_Task details_
Scan the listing and copy each line where the word "parser" is present.

_Provided entries_

Definition attribute_type : parser (option unit) :=
  type ← parseName;
  match type with
  | Some type =>
      if bool_decide (nameKey type ∈ chars <$> ["string"; "boolean"; "integer"; "natural"]%string) then demand expectSymbol ";"; mret (Some tt)
      else error_here tokens "unsupported synthesis attribute type"
  | None => error_here tokens "unsupported synthesis attribute type"
  end.
Definition attribute_specification (name : Name) (start : SourceSpan) : parser (option unit) :=
  demand expectWord "of";
  every ← either (acceptWord "all") (acceptWord "others");
  _e ←? (if every : bool then mret (Some []) else parseNames);
  demand expectSymbol ":";
  entityClass ←? parseName;
  if negb (bool_decide (nameKey entityClass ∈ chars <$> ["signal"; "variable"; "label"; "entity"; "architecture"]%string))
  then error "unsupported synthesis attribute entity class" (n_span entityClass) ;; mret None
  else
    demand expectWord "is"; e ←? parseExpression 0; demand expectSymbol ";";
    stop ← previous_span;
    modify (add_warning (mkWarning "ignored-attribute"
      ("attribute '" +:+ String.string_of_list_ascii (spelling name) +:+ "' ignored for synthesis; mapping hints are not applied") (join start stop))) ;;
    mret (Some tt).
Definition parseSynthesisAttribute : parser (option unit) :=
  t ← advance;
  name ←? parseName;
  if bool_decide (nameKey name = chars "foreign") then error "foreign attributes are unsupported" (span t) ;; mret None
  else if negb synthesis_ then error "attribute declarations require synthesis mode" (span t) ;; mret None
  else b ← acceptSymbol ":"; if b : bool then attribute_type else attribute_specification name (span t).

(** * Assignments *)

Definition selected (field : Name) : Expression := leaf ESelected (spelling field) (n_canonical field) (n_span field).
Definition parsePortSelection : parser (option (list Expression)) :=
  while_some (either (symbol ".") (symbol "(")) (fun indices =>
    dot ← acceptSymbol ".";
    if dot : bool then field ←? parseName; mret (Some (push (selected field) indices))
    else
      advance ;; index ←? parseIndex tokens; demand expectSymbol ")"; mret (Some (push index indices))) [].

_Answer to this problem_
Definition attribute_type : parser (option unit) :=
Definition attribute_specification (name : Name) (start : SourceSpan) : parser (option unit) :=
Definition parseSynthesisAttribute : parser (option unit) :=
Definition parsePortSelection : parser (option (list Expression)) :=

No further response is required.